With so many things to pounce on during the vice-presidential debate, where does Walz even begin?

Joan Walsh

October 1, 2024

Governor Tim Walz (left) and Senator JD Vance.(Jeff Swensen and Scott Olson / Getty Images)

There’s never been an issue more tailor-made for Minnesota Governor Tim Walz’s now-trademark rejoinder to the GOP’s abortion cruelty, “Mind your own damn business,” than his opponent JD Vance’s known support for so-called “menstrual surveillance programs.” In case you haven’t been paying attention, “menstrual surveillance,” a priority of the far right, would give red-state authorities tools to figure out if women there might somehow have missed a period or two and might be looking for medication abortion, or a way to travel to a state where abortion is legal.

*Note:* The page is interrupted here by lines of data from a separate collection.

(* ===== verification/TypeUtilsV1.v ===== *)
(** * TypeUtilsV1: the operators of the v1 API (v1/mesos.hpp)

    The v1 messages have the fields of the unversioned ones; their inline
    operators and hashes are written out in v1/mesos.hpp again.  They differ from
    type_utils.hpp in the container ids: [operator==], [operator!=] and the hash
    read the value only, not the parents.

    The theorem compares the two: in v1 every pair of ids is ordered in exactly one
    way and equal ids have equal hashes, while two nested containers of different
    parents are one key ([v1_ids_are_coherent]); in the unversioned API they are two
    keys that no order tells apart ([container_order_conflates]). *)

From S2P Require Import Prelude Binary64 StoutStrings Values Resource Fetcher Scheduler TypeUtils TypeUtilsLaws.

Module V1.

(** ** Equality *)

Definition container_id_eqb (left right : ContainerID) : bool :=
  String.eqb (container_value left) (container_value right).
Definition executor_id_eqb (left right : string) : bool := String.eqb left right.
Definition framework_id_eqb (left right : string) : bool := String.eqb left right.
Definition framework_eqb (left right : FrameworkInfo) : bool :=
  String.eqb (fi_name left) (fi_name right) && String.eqb (fi_user left) (fi_user right).
(** [OfferID], [ResourceProviderID], [AgentID], [TaskID] *)
Definition id_eqb (left right : string) : bool := String.eqb left right.
(** [TimeInfo], [DurationInfo] *)
Definition nanoseconds_eqb (left right : Z) : bool := left =? right.

(** With a string on the right. *)
Definition container_id_eqb_string (left : ContainerID) (right : string) : bool :=
  String.eqb (container_value left) right.
Definition id_eqb_string (left right : string) : bool := String.eqb left right.

Definition region_eqb (left right : FaultDomain) : bool :=
  String.eqb (region_name left) (region_name right).
Definition zone_eqb (left right : FaultDomain) : bool :=
  String.eqb (zone_name left) (zone_name right).
Definition fault_domain_eqb (left right : FaultDomain) : bool :=
  region_eqb left right && zone_eqb left right.
Definition domain_eqb (left right : option FaultDomain) : bool :=
  fault_domain_eqb (get_or (mkFaultDomain "" "") left) (get_or (mkFaultDomain "" "") right).

Definition machine_eqb (left right : MachineID) : bool :=
  Bool.eqb (has (hostname left)) (has (hostname right)) &&
  String.eqb (lower (get_or "" (hostname left))) (lower (get_or "" (hostname right))) &&
  Bool.eqb (has (ip left)) (has (ip right)) &&
  String.eqb (get_or "" (ip left)) (get_or "" (ip right)).

(** ** Inequality and order *)

Definition container_id_neqb (left right : ContainerID) : bool :=
  negb (String.eqb (container_value left) (container_value right)).
(** [ExecutorID], [FrameworkID], [ResourceProviderID], [AgentID] *)
Definition id_neqb (left right : string) : bool := negb (String.eqb left right).
Definition nanoseconds_neqb (left right : Z) : bool := negb (nanoseconds_eqb left right).
Definition region_neqb (left right : FaultDomain) : bool :=
  negb (String.eqb (region_name left) (region_name right)).

Definition container_id_ltb (left right : ContainerID) : bool :=
  String.ltb (container_value left) (container_value right).
Definition id_ltb (left right : string) : bool := String.ltb left right.

(** ** Printing of repeated fields and vectors *)

Fixpoint print_items {A : Type} (print : A → string) (first : bool) (l : list A) : string :=
  match l with
  | [] => ""
  | x :: l' => (if first then "" else ", ") ++ print x ++ print_items print false l'
  end.
Definition print_list {A : Type} (print : A → string) (l : list A) : string :=
  "[ " ++ print_items print true l ++ " ]".

(** ** Hashes *)

Section hashes.
Context `{HashCombine}.

Definition uri_hash (uri : URI) : Z :=
  let seed := 0 in
  let seed := if is_extract uri then u64_wrap (seed + 11) else seed in
  let seed := if is_executable uri then u64_wrap (seed + 2003) else seed in
  hash_combine seed (value uri).
Definition container_id_hash (containerId : ContainerID) : Z :=
  hash_combine 0 (container_value containerId).
(** [ExecutorID], [FrameworkID], [OfferID], [AgentID], [TaskID] *)
Definition id_hash (id : string) : Z := hash_combine 0 id.
(** [TaskState], [TaskStatus_Source], [TaskStatus_Reason], [Image::Type]: the number
    of the enumerator, as [size_t]. *)
Definition enum_hash (number : Z) : Z := u64_wrap number.
Definition framework_executor_hash (pair : string * string) : Z :=
  let seed := hash_combine_size 0 (id_hash pair.1) in
  hash_combine_size seed (id_hash pair.2).
Definition machine_hash (machineId : MachineID) : Z :=
  let seed := hash_combine 0 (lower (get_or "" (hostname machineId))) in
  hash_combine seed (get_or "" (ip machineId)).
End hashes.

(** ** Facts *)

(** Exactly one of [l < r], [l == r], [r < l]. *)
Definition one_way {A : Type} (eqb ltb : A → A → bool) : Prop :=
  ∀ l r, (ltb l r, eqb l r, ltb r l) ∈ [(true, false, false); (false, true, false);
                                        (false, false, true)].

Lemma string_compare_refl (s : string) : String.compare s s = Eq.
Proof.
  pose proof (String.compare_antisym s s) as Ha. by destruct (String.compare s s).
Qed.

Lemma string_one_way : one_way String.eqb String.ltb.
Proof.
  intros l r. unfold String.ltb. rewrite (String.compare_antisym r l).
  destruct (String.compare l r) eqn:Hc.
  - apply String.compare_eq_iff in Hc as ->. rewrite String.eqb_refl. cbn. set_solver.
  - assert (String.eqb l r = false) as ->.
    { apply String.eqb_neq. intros ->. by rewrite string_compare_refl in Hc. }
    cbn. set_solver.
  - assert (String.eqb l r = false) as ->.
    { apply String.eqb_neq. intros ->. by rewrite string_compare_refl in Hc. }
    cbn. set_solver.
Qed.

(** The v1 operators fit together: [!=] is the negation of [==]; of container ids,
    and of the other ids, exactly one of [<], [==] and [>] holds; equal URIs,
    container ids, ids and machine ids have equal hashes.  The price is that
    [==] of container ids is coarser than in the unversioned API: it forgets the
    parents. *)
Theorem v1_ids_are_coherent `{HashCombine} (u v : URI) (c d : ContainerID) (i j : string)
    (m n : MachineID) :
  container_id_neqb c d = negb (container_id_eqb c d) ∧
  one_way container_id_eqb container_id_ltb ∧ one_way id_eqb id_ltb ∧
  (uri_eqb u v = true → uri_hash u = uri_hash v) ∧
  (container_id_eqb c d = true → container_id_hash c = container_id_hash d) ∧
  (id_eqb i j = true → id_hash i = id_hash j) ∧
  (machine_eqb m n = true → machine_hash m = machine_hash n) ∧
  (TypeUtils.container_id_eqb c d = true → container_id_eqb c d = true).
Proof.
  split_and!.
  - done.
  - intros l r. apply string_one_way.
  - apply string_one_way.
  - apply (hash_equal (hash := TypeUtils.uri_hash)).
  - unfold container_id_eqb, container_id_hash. by intros ->%String.eqb_eq.
  - by intros ->%String.eqb_eq.
  - apply (hash_equal (hash := TypeUtils.machine_hash)).
  - destruct c as [cv cp], d as [dv dp]. unfold container_id_eqb. cbn.
    by intros [[? _]%andb_true_iff _]%andb_true_iff.
Qed.

(** Two nested containers of different parents are one key of a v1 hash table. *)
Lemma v1_container_ids_conflate :
  let c := mkContainerID "x" (Some (mkContainerID "a" None)) in
  let d := mkContainerID "x" (Some (mkContainerID "b" None)) in
  container_id_eqb c d = true ∧ TypeUtils.container_id_eqb c d = false.
Proof. by vm_compute. Qed.

(** A printed list starts and ends with its brackets, and the printers agree. *)
Lemma print_items_v0 {A : Type} (print : A → string) b l :
  print_items print b l = TypeUtils.print_items print b l.
Proof. revert b. induction l as [|x l IH]; intros b; cbn; [done|]. by rewrite IH. Qed.
End V1.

When the Biden administration issued new health privacy law guidance to prevent law enforcement from engaging in such surveillance, Vance was one of only eight GOP senators to sign a letter opposing the move (20 House members joined, members of the far-right Freedom Caucus). The letter said the regulation “unlawfully thwarts the enforcement of compassionate laws” and “creates special protections for abortion that limit cooperation with law enforcement.”

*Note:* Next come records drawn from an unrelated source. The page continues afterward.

Lemma launchTasks_safe (offerIds : list string) (tasks : list TaskInfo) (filters : string)
    (w : World) :
  Inv w → process w = true → safe w (launchTasks cb offerIds tasks filters w).
Proof.
  intros Hi Hp. unfold launchTasks. destruct (connected_ w) eqn:Hc.
  - pose proof (inv_connected _ Hi Hc) as Hch. pose proof (launch_loop_safe tasks [] w Hi Hch) as Hl.
    destruct (mfold _ _ tasks) as [[result w']|e|]; cbn [mbind outcome_bind]; [|done|done].
    destruct Hl as [Hw' _]. pose proof (calm_inv _ _ Hw') as Hi'.
    assert (Hch' : channelsCreated_ w' = true) by (by rewrite (calm_created _ _ Hw')).
    rewrite checkMaster_Ok by done. cbn [mbind outcome_bind]. rewrite sendMessage_Ok by done.
    destruct Hw' as [_ P F M C D R N A (l & W & _ & _)], Hi' as [I1 I2 I3 I4 I5 I6].
    destruct (write_extends (LaunchTasksMessage (framework_id w') offerIds result filters)
      (broker w')) as (l' & Hl' & _ & Hr').
    constructor; cbn; try done.
    + congruence.
    + exists (l ++ l'). rewrite Hl', W, (assoc_L (++)). split; [done|].
      split; [congruence|]. rewrite (not_aborted w Hi Hc). done.
  - apply safe_mfold; [done..|]. intros. by apply report_lost_safe.
Qed.

Lemma acceptOffers_safe (offerIds : list string) (ops : list Operation) (filters : string)
    (w : World) :
  Inv w → process w = true → safe w (acceptOffers cb offerIds ops filters w).
Proof.
  intros Hi Hp. apply safe_mfold; [done..|]. intros w' op Hi' Hch'. case_decide.
  - by apply launchTasks_safe.
  - by apply calm_refl.
Qed.

End launch.

(** ** Driver calls and callbacks *)

(** The tasks that a call asks to launch. *)
Definition launched (c : DriverCall) : list TaskInfo :=
  match c with
  | call_launchTasks _ tasks _ => tasks
  | call_acceptOffers _ ops _ =>
      concat (op_task_infos <$> filter (fun op => op_type op = LAUNCH) ops)
  | _ => []
  end.

Lemma when_running_safe (f : World → outcome World) (w : World) :
  Inv w → safe w (f w) → safe w (snd <$> when_running f w).
Proof.
  intros Hi Hf. unfold when_running. destruct (decide _) as [Hr|Hr]; [|by apply calm_refl].
  rewrite process_running by (try done; congruence).
  by destruct (f w) as [w'|e|].
Qed.

Lemma start_safe (w : World) :
  Inv w → process w = true → safe w (snd <$> start w).
Proof.
  intros Hi Hp. unfold start. destruct (decide _) as [Hs|Hs].
  { rewrite (inv_process _ Hi), bool_decide_eq_false_2 in Hp; [done|]. auto. }
  rewrite Hp. destruct (decide _); cbn.
  - pose proof (calm_neutral w (startRegistration w) Hi eq_refl) as Hn.
    by refine (calm_trans _ _ _ Hn (calm_status _ _ (calm_inv _ _ Hn) Hp _)).
  - by apply calm_status.
Qed.

Lemma driver_stop_safe (failover : bool) (w : World) :
  Inv w → safe w (snd <$> driver_stop failover w).
Proof.
  intros Hi. unfold driver_stop.
  destruct (status w) eqn:Hs; try by apply calm_refl.
  all: assert (Hp : process w = true) by (apply process_running; congruence); rewrite Hp.
  all: pose proof (stop_safe failover w Hi) as Ht.
  all: destruct (stop failover w) as [w'|e|]; cbn in *; [|done|done].
  all: etrans; [exact Ht|]; apply calm_status; [apply Ht|by apply (calm_process _ _ Ht)|done].
Qed.

(** Launching no task needs no channel. *)
Lemma launch_nothing `{Os} (cb : Callback → World → outcome World) (offerIds : list string)
    (filters : string) (w : World) :
  Inv w → channelsCreated_ w = false → launchTasks cb offerIds [] filters w = Ok w.
Proof.
  intros Hi Hch. unfold launchTasks. destruct (connected_ w) eqn:Hc; [|done].
  by rewrite (inv_connected _ Hi Hc) in Hch.
Qed.

Lemma accept_nothing `{Os} (cb : Callback → World → outcome World) (offerIds : list string)
    (ops : list Operation) (filters : string) (w : World) :
  Inv w → channelsCreated_ w = false → launched (call_acceptOffers offerIds ops filters) = [] →
  acceptOffers cb offerIds ops filters w = Ok w.
Proof.
  intros Hi Hch. cbn. unfold acceptOffers. induction ops as [|op ops IH]; [done|].
  cbn [mfold]. destruct (decide (op_type op = LAUNCH)) as [Ht|Ht].
  - rewrite filter_cons_True by done. intros [Hop Hl]%app_nil.
    rewrite Hop, launch_nothing by done. by apply IH.
  - rewrite filter_cons_False by done. apply IH.
Qed.

(** Show what a call runs. *)
Ltac open_call :=
  cbn [driver_call driver_sendFrameworkMessage driver_reconcileTasks driver_requestResources].

(** A call of a driver that was started. *)
Lemma driver_call_safe `{Os} (cb : Callback → World → outcome World) (c : DriverCall)
    (w : World) :
  cb_safe cb → Inv w → process w = true → safe w (snd <$> driver_call cb c w).
Proof.
  intros Hcb Hi Hp. destruct c; open_call;
    try (by apply when_running_safe, send_when_connected_safe).
  - by apply start_safe.
  - by apply driver_stop_safe.
  - pose proof (driver_abort_safe w Hi) as Hs. by destruct (driver_abort w).
  - by apply when_running_safe, launchTasks_safe.
  - by apply when_running_safe, acceptOffers_safe.
  - by apply when_running_safe, launchTasks_safe.
  - by apply when_running_safe, calm_refl.
  - by apply when_running_safe, acknowledge_safe.
Qed.

(** A call before [start]: only [start] does anything. *)
Lemma unstarted_call `{Os} (cb : Callback → World → outcome World) (c : DriverCall) (w : World) :
  Inv w → process w = false →
  ∃ s w', driver_call cb c w = Ok (s, w') ∧ Inv w' ∧ broker w' = broker w.
Proof.
  intros Hi Hp. assert (Hs : status w = DRIVER_NOT_STARTED).
  { destruct (decide (status w = DRIVER_NOT_STARTED)) as [|Hs]; [done|].
    by rewrite process_running in Hp. }
  assert (Hrun : ∀ f, ∃ s w', when_running f w = Ok (s, w') ∧ Inv w' ∧ broker w' = broker w).
  { intros f. unfold when_running. rewrite decide_False by congruence. eauto. }
  destruct c; open_call; try apply Hrun.
  - unfold start. rewrite decide_True, Hp by done. cbn. eexists _, _.
    split; [done|]. split; [|done]. by constructor.
  - unfold driver_stop. rewrite Hs. eauto.
  - unfold driver_abort. rewrite decide_False by congruence. cbn. eauto.
Qed.

(** Whatever the application does in its callbacks, at any depth of nesting. *)
Lemma callback_safe `{Os} `{Application} (depth : nat) : cb_safe (callback depth).
Proof.
  induction depth as [|depth IH]; intros c w Hi Hp; [done|]. cbn [callback].
  set (w' := set_notified _ w). assert (Hn : calm w w') by (by apply calm_neutral).
  pose proof (safe_mfold
    (fun w call => snd <$> driver_call (callback depth) call w) (react (notified w')) w'
    (calm_inv _ _ Hn) Hp) as Hs.
  destruct (mfold _ w' _) as [w''|e|]; cbn; [etrans; [exact Hn|]|done|].
  all: apply Hs; intros; by apply driver_call_safe.
Qed.

(** ** Events *)

Section events.
Context `{Redis} `{Os} `{Application} `{JsonProtobuf Json}.

(** What the master and the application owe: the payload of a message decodes, a
    registration or a status update names this framework, and no task is launched
    before the first registration attempt has made the channel. *)
Definition event_ok (e : Event) (w : World) : Prop :=
  match e with
  | ev_call c => launched c = [] ∨ channelsCreated_ w = true
  | ev_input m =>
      let j := m_payload m in
      match messages_ (m_target m) with
      | Some FRAMEWORK_REGISTERED => returns (FrameworkRegistered_of_json j)
      | Some FRAMEWORK_REREGISTERED =>
          ∃ info, FrameworkReregistered_of_json j = Ok (framework_id w, info)
      | Some FRAMEWORK_ERROR => returns (FrameworkError_of_json j)
      | Some LOST_SLAVE => returns (LostSlave_of_json j)
      | Some RESCIND_RESOURCE_OFFER => returns (RescindResourceOffer_of_json j)
      | Some RESOURCE_OFFERS => returns (ResourceOffers_of_json j)
      | Some EXECUTOR_TO_FRAMEWORK => returns (ExecutorToFramework_of_json j)
      | Some STATUS_UPDATE =>
          ∃ update pid, StatusUpdate_of_json j = Ok (update, pid) ∧
                        su_framework_id update = framework_id w
      | _ => True
      end
  | ev_timer _ => True
  end.

(** The outcome of an event: the invariant again, or a crash that [P] allows. *)
Definition outcome_inv_or (P : Prop) (r : outcome World) : Prop :=
  match r with
  | Ok w' => Inv w'
  | Err _ => True
  | Fatal => P
  end.

Lemma safe_outcome (P : Prop) (w : World) (r : outcome World) :
  channelsCreated_ w = true → safe w r → outcome_inv_or P r.
Proof.
  intros Hch. destruct r as [w'|e|]; cbn; [|done|congruence]. apply calm_inv.
Qed.

Lemma registered_inv (depth : nat) (from fid info : string) (P : Prop) (w : World) :
  Inv w → channelsCreated_ w = true →
  outcome_inv_or P (registered (callback depth) from fid info w).
Proof.
  intros Hi Hch. unfold registered. destruct (_ || _) eqn:Hg; [done|].
  apply orb_false_iff in Hg as [[Ha Hc]%orb_false_iff _].
  unfold startHeartbeat. cbn [pNotifyChannel_ set_flags set_framework].
  destruct (channel_exists w Hi Hch) as (c & ->). cbn [mbind outcome_bind].
  destruct Hi as [I1 I2 I3 I4 I5 I6].
  eapply safe_outcome; [|apply callback_safe; [constructor; cbn; try done; congruence|]];
    cbn; auto.
Qed.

Donald Trump adviser Jason Miller recently made it clear that his boss is also fine with the move. It’s “going to be up to the states” whether they set up regimes to monitor women’s pregnancies and prosecute them for getting out-of-state abortions, he told Newsmax on Thursday. (Miller has been accused of putting an abortion drug into a mistress’s drink to terminate her pregnancy, which he has denied. Mind your own damn business, indeed.)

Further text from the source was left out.